Introducing concepts in ledboard project

In near feature we’ll able to write nifty constrains for template arguments using concepts (C++20). I’m currently researching common use cases and trying to adopt them in my ledboard project. With GCC >= 8.1 you can enable concepts using `-fconcepts` instrumentation compile flag, but this feature is not standardized yet. The current implementation and specification on concepts might change, keep this in mind. With recent talk at CppCon by Bjarne Stroustrup we get a pretty bold picture that this feature is essential and simplify things (see Bjarne Stroustrup “Concepts: The Future of Generic Programming (the future is here)”). From my perspective them main advantage is to write zero-cost abstraction with better constrains and maintainability and get rid of template error novel.
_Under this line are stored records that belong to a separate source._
(* ===== verification/ReportAssets.v ===== *)
(** * The files of the report page: shell.html, style.css and view.js

    The texts [include_str!] puts into the program. The quotes of the page are
    written as tildes, which it does not use, and put back by [quoted]. *)

From Stdlib Require Import Ascii.
From S2P Require Import Prelude.

Local Open Scope string_scope.

(** ** Definitions *)

Fixpoint quoted (s : string) : string :=
  match s with
  | EmptyString => ""
  | String c s => String (if Ascii.eqb c "~" then ascii_of_N 34 else c) (quoted s)
  end.

(** shell.html. *)
Definition shell_html : string := quoted
"<!doctype html><html lang=~en~><head><meta charset=~utf-8~><meta name=~viewport~ content=~width=device-width,initial-scale=1~><meta http-equiv=~Content-Security-Policy~ content=~default-src 'none'; script-src 'sha256-__SCRIPT_HASH__'; style-src 'sha256-__STYLE_HASH__'; connect-src 'none'; img-src 'none'; font-src 'none'; object-src 'none'; base-uri 'none'; form-action 'none'; frame-src 'none'; worker-src 'none'~><title>FXP · Run report</title><style>__CSS__</style></head><body><header><span class=~brand~>FXP</span><h1>Run report</h1><span id=~verification~ role=~status~></span></header><main><p id=~notice~></p><details><summary>Provenance, digests and verification</summary><pre id=~provenance~></pre></details><section><h2>Run summary</h2><div id=~summary~></div><div id=~owners~></div></section><section><h2>Orders</h2><div class=~filters~><label>Owner<select id=~owner~></select></label><label>Symbol<select id=~symbol~></select></label><label>Status<select id=~status~></select></label><label>Reject reason<input id=~reject~ type=~search~></label><label>Cancel cause<input id=~cancel~ type=~search~></label><label>Order / client ID<input id=~search~ type=~search~></label></div><p id=~order-count~></p><div class=~scroll~><table><thead><tr><th>Order</th><th>Owner</th><th>Symbol</th><th>Status</th><th>Reject reason</th><th>Cancel cause</th></tr></thead><tbody id=~orders~></tbody></table></div><button id=~previous~ type=~button~>Previous</button><button id=~next~ type=~button~>Next</button><article id=~detail~><h3>Select an order</h3><pre id=~explain~></pre><div id=~lifecycle~ class=~scroll~></div></article></section><section><h2>Book scrubber</h2><p>Visible top 10 levels after an atomic command, not intermediate fills. Stops, hidden reserves and auction market orders are not displayed levels.</p><label>Symbol<select id=~book-symbol~></select></label><label>Journal boundary<input id=~sequence~ type=~range~ min=~0~ max=~0~ value=~0~></label><p id=~book-caption~></p><div class=~book~><div><h3>Bids</h3><div id=~bids~></div></div><div><h3>Asks</h3><div id=~asks~></div></div></div><h3>Tape</h3><p id=~tape-caption~></p><div id=~tape~></div></section><footer>Offline artifact · No network or external assets · Recorded commands reproduce exchange behavior, not bot decisions.</footer></main><script id=~report-data~ type=~application/json~>__DATA__</script><script>__SCRIPT__</script><noscript>This report needs JavaScript to display its embedded data. It makes no network requests.</noscript></body></html>
".

(** style.css. *)
Definition style_css : string :=
":root{color-scheme:dark;--bg:#0b1020;--panel:#111a2b;--border:#29354b;--text:#e2e8f0;--muted:#9aaac0;--green:#36d399;--red:#fb7185;--accent:#70baff}*{box-sizing:border-box}body{margin:0;background:var(--bg);color:var(--text);font:14px system-ui,sans-serif}header{display:flex;gap:20px;align-items:center;padding:22px 4%;border-bottom:1px solid var(--border)}h1{font-size:22px;margin:0}.brand{font-weight:850;letter-spacing:3px;color:var(--accent)}main{max-width:1500px;margin:auto;padding:20px 4%}section,details,article{background:var(--panel);border:1px solid var(--border);border-radius:9px;padding:18px;margin:18px 0}h2{font-size:18px}h3{font-size:15px}p,footer{color:var(--muted);line-height:1.6}.filters,.book{display:flex;gap:12px;flex-wrap:wrap}label{display:flex;flex-direction:column;gap:6px;margin:8px 0;color:var(--muted)}input,select,button{border:1px solid var(--border);background:var(--bg);color:var(--text);border-radius:5px;padding:8px}button{cursor:pointer;margin:4px}button:hover,button:focus{border-color:var(--accent)}button:disabled{opacity:.4;cursor:default}table{border-collapse:collapse;width:100%;font-size:12px}th,td{text-align:left;padding:9px;border-bottom:1px solid var(--border);vertical-align:top;overflow-wrap:anywhere}th{color:var(--muted)}pre{white-space:pre-wrap;overflow-wrap:anywhere;font:12px/1.6 ui-monospace,monospace}.scroll{overflow:auto;max-height:500px}.book>div{flex:1;min-width:280px}#sequence{width:100%;padding:0}#verification{margin-left:auto;padding:6px 12px;border:1px solid var(--border);border-radius:20px}.good{color:var(--green)}.bad{color:var(--red)}.own{color:var(--accent);font-weight:600}summary{cursor:pointer}footer{font-size:12px;margin:25px 0}
".

(** view.js. *)
Definition view_js : string :=
"'use strict';
(() => {
  const d = JSON.parse(document.getElementById('report-data').textContent);
  const el = id => document.getElementById(id);
  const put = (id, text) => { el(id).textContent = text; };
  const stringify = x => JSON.stringify(x, null, 2);
  const node = (tag, text) => { const n = document.createElement(tag); if (text !== undefined) n.textContent = String(text); return n; };
  const table = (head, rows) => { const t = node('table'), h = node('tr'); head.forEach(s => h.append(node('th', s))); const th = node('thead'); th.append(h); t.append(th); const b = node('tbody'); rows.forEach(values => { const tr = node('tr'); values.forEach(s => tr.append(node('td', s))); b.append(tr); }); t.append(b); return t; };
  const choices = (id, values, all = true) => { const s = el(id); if (all) { const o = node('option', 'All'); o.value = ''; s.append(o); } [...new Set(values)].sort().forEach(v => { const o = node('option', v); o.value = all ? JSON.stringify(v) : v; s.append(o); }); };
  put('verification', d.verification.result.toUpperCase()); el('verification').className = d.verification.result === 'identical' ? 'good' : 'bad';
  put('notice', `${d.privacy.anonymized_owners ? 'Non-selected owners and all order/client identities pseudonymized; free-form manifest metadata omitted. ' : ''}Lifecycle source: ${d.verification.source}. Book source: replayed engine. Window ${d.window.from}–${d.window.to}. ${d.window.boundary}. ${d.verification.result !== 'identical' ? 'UNVERIFIED / DIVERGENT: inspect verification before relying on this report.' : ''}`);
  put('provenance', stringify({ manifest: d.manifest, verification: d.verification, window: d.window, privacy: d.privacy }));
  put('summary', `Orders: ${d.summary.orders} · public fills: ${d.summary.fills}\nRejects by reason: ${stringify(d.summary.rejects_by_reason)}\nCancels/expiry by cause: ${stringify(d.summary.cancels_by_cause)}`);
  el('owners').append(table(['Owner', 'Orders', 'Fill reports', 'Rejects', 'Cancels'], d.summary.owners.map(o => [o.owner, o.orders, o.fill_reports, o.rejects, o.cancels])));
  choices('owner', d.orders.map(o => o.owner)); choices('symbol', d.orders.map(o => o.symbol)); choices('status', d.orders.map(o => o.status)); choices('book-symbol', d.symbols, false);
  const eventIndex = new Map(d.events.map(r => [`${r.global_seq}:${r.event_index}`, r]));
  let offset = 0;
  const detail = order => {
    el('detail').querySelector('h3').textContent = `${order.order_id} · ${order.owner} · ${order.symbol}`;
    put('explain', order.explanation);
    const rows = order.positions.map(p => eventIndex.get(p.join(':'))).filter(Boolean);
    el('lifecycle').replaceChildren(table(['Seq:index', 'Event', 'Order', 'Detail'], rows.map(r => [`${r.global_seq}:${r.event_index}`, r.kind, r.order_id, stringify(r.data)])));
  };
  const renderOrders = () => {
    const query = el('search').value.toLowerCase(), reject = el('reject').value.toLowerCase(), cancel = el('cancel').value.toLowerCase();
    const found = d.orders.filter(o => (!el('owner').value || o.owner === JSON.parse(el('owner').value)) && (!el('symbol').value || o.symbol === JSON.parse(el('symbol').value)) && (!el('status').value || o.status === JSON.parse(el('status').value)) && o.reject_reason.toLowerCase().includes(reject) && o.cancel_cause.toLowerCase().includes(cancel) && (!query || stringify(o).toLowerCase().includes(query)));
    offset = Math.min(offset, Math.max(0, Math.floor((found.length - 1) / 200) * 200));
    el('orders').replaceChildren();
    found.slice(offset, offset + 200).forEach(o => { const tr = node('tr'), td = node('td'), button = node('button', o.order_id || '(empty ID)'); button.type = 'button'; button.addEventListener('click', () => detail(o)); td.append(button); tr.append(td); [o.owner, o.symbol, o.status, o.reject_reason, o.cancel_cause].forEach(s => tr.append(node('td', s))); el('orders').append(tr); });
    put('order-count', `${found.length} chains · showing ${found.length ? offset + 1 : 0}–${Math.min(offset + 200, found.length)}. Replacements share a lifecycle.`);
    el('previous').disabled = offset === 0; el('next').disabled = offset + 200 >= found.length;
  };
  ['owner', 'symbol', 'status', 'reject', 'cancel', 'search'].forEach(id => el(id).addEventListener('input', () => { offset = 0; renderOrders(); }));
  el('previous').addEventListener('click', () => { offset = Math.max(0, offset - 200); renderOrders(); }); el('next').addEventListener('click', () => { offset += 200; renderOrders(); }); renderOrders();
  const compare = (a, b) => BigInt(a) < BigInt(b) ? -1 : BigInt(a) > BigInt(b) ? 1 : 0;
  const seqs = [...new Set([d.window.from, ...d.books.map(b => b.seq), ...d.events.map(r => r.global_seq)])].sort(compare);
  el('sequence').max = String(Math.max(0, seqs.length - 1));
  const frames = new Map(d.symbols.map(s => [s, []])), prints = new Map(d.symbols.map(s => [s, []]));
  d.books.forEach(b => frames.get(b.symbol).push(b)); d.tape.forEach(r => prints.get(r.symbol).push(r));
  const prefix = (array, seq, key) => { let a = 0, b = array.length; while (a < b) { const m = (a + b) >>> 1; if (compare(key(array[m]), seq) <= 0) a = m + 1; else b = m; } return a; };
  const book = () => {
    const symbol = el('book-symbol').value, seq = seqs[Number(el('sequence').value)] || '0', f = frames.get(symbol) || [], at = prefix(f, seq, r => r.seq), ladder = at ? f[at - 1].ladder : { bids: [], asks: [], phase: 'not observed' };
    put('book-caption', `Sequence ${seq} · ${symbol} · phase ${ladder.phase} · working-order marks: ${d.privacy.selected_owner || 'none (generate with --owner NAME)'}`);
    for (const side of ['bids', 'asks']) { el(side).replaceChildren(table(['Price (fixed point)', 'Displayed qty', 'Selected owner: ID / displayed / leaves'], ladder[side].map(l => [l.price, l.quantity, l.own_orders.map(o => `${o.order_id} / ${o.displayed} / ${o.leaves}`).join('\n')]))); el(side).classList.toggle('own', ladder[side].some(l => l.own_orders.length)); }
    const tape = prints.get(symbol) || [], count = prefix(tape, seq, r => r.global_seq);
    put('tape-caption', `${count} window prints up to this boundary; showing the last ${Math.min(100, count)}. Earlier prints remain in the embedded JSON.`);
    el('tape').replaceChildren(table(['Seq', 'Price', 'Quantity', 'Auction'], tape.slice(Math.max(0, count - 100), count).reverse().map(r => [r.global_seq, r.data.price, r.data.quantity, r.data.auction ? 'yes' : 'no'])));
  };
  el('sequence').addEventListener('input', book); el('book-symbol').addEventListener('change', book); book();
})();
".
Below there is code that I’m currently using for as static interface for my animation classes, take a look:

template<typename type>
concept bool animation_interface = requires(type a) {
    { a.value() } -> rgb // animation_interface must have method value() that returns rgb type
    { a.r() } -> u8 // requires a.r() method with integer return type 
    { a.g() } -> u8 // ...
    { a.b() } -> u8 // ...
    { a.step() } -> void // requires callable a.step() method without return type
};

// without constrains
template <typename type>
constexpr auto doSomething(type &&v) { return v.value(); }

doSomething(100) // deduction from arguments to doSomething<int>(100)
// will fail with error we cannot call value() on 100 (prvalue)
// but error is hard to understand and situation is a post factum


// with constrains
template <animation_interface type>
constexpr auto doSomething(type &&v) { return v.value(); }

doSomething(100) // does not fulfilled requirements for animation_interface (nice error)

// example 
class white_color_forever {
public:
    auto value() -> rgb { return {r(), g(), b()}; } 
    auto r() { return 0xff; }
    auto g() { return 0xff; }
    auto b() { return 0xff; }
    auto step() -> void {}
}

doSomething(white_color_forever{}); // fine, this is acceptable because 
// all exceptations are meet



There are requirements that must be fulfilled. Code does not compile if template parameter do not fulfill requirements. If you’re interested there is one of my use cases: a palette_converter_wrapper. Where I’m wrapping animation inside method forwarding class and overloading value() method. This code will play nice with any type that fulfill abstraction_interface requirements 🙂 So this is a static interface, that is what we’re waiting for.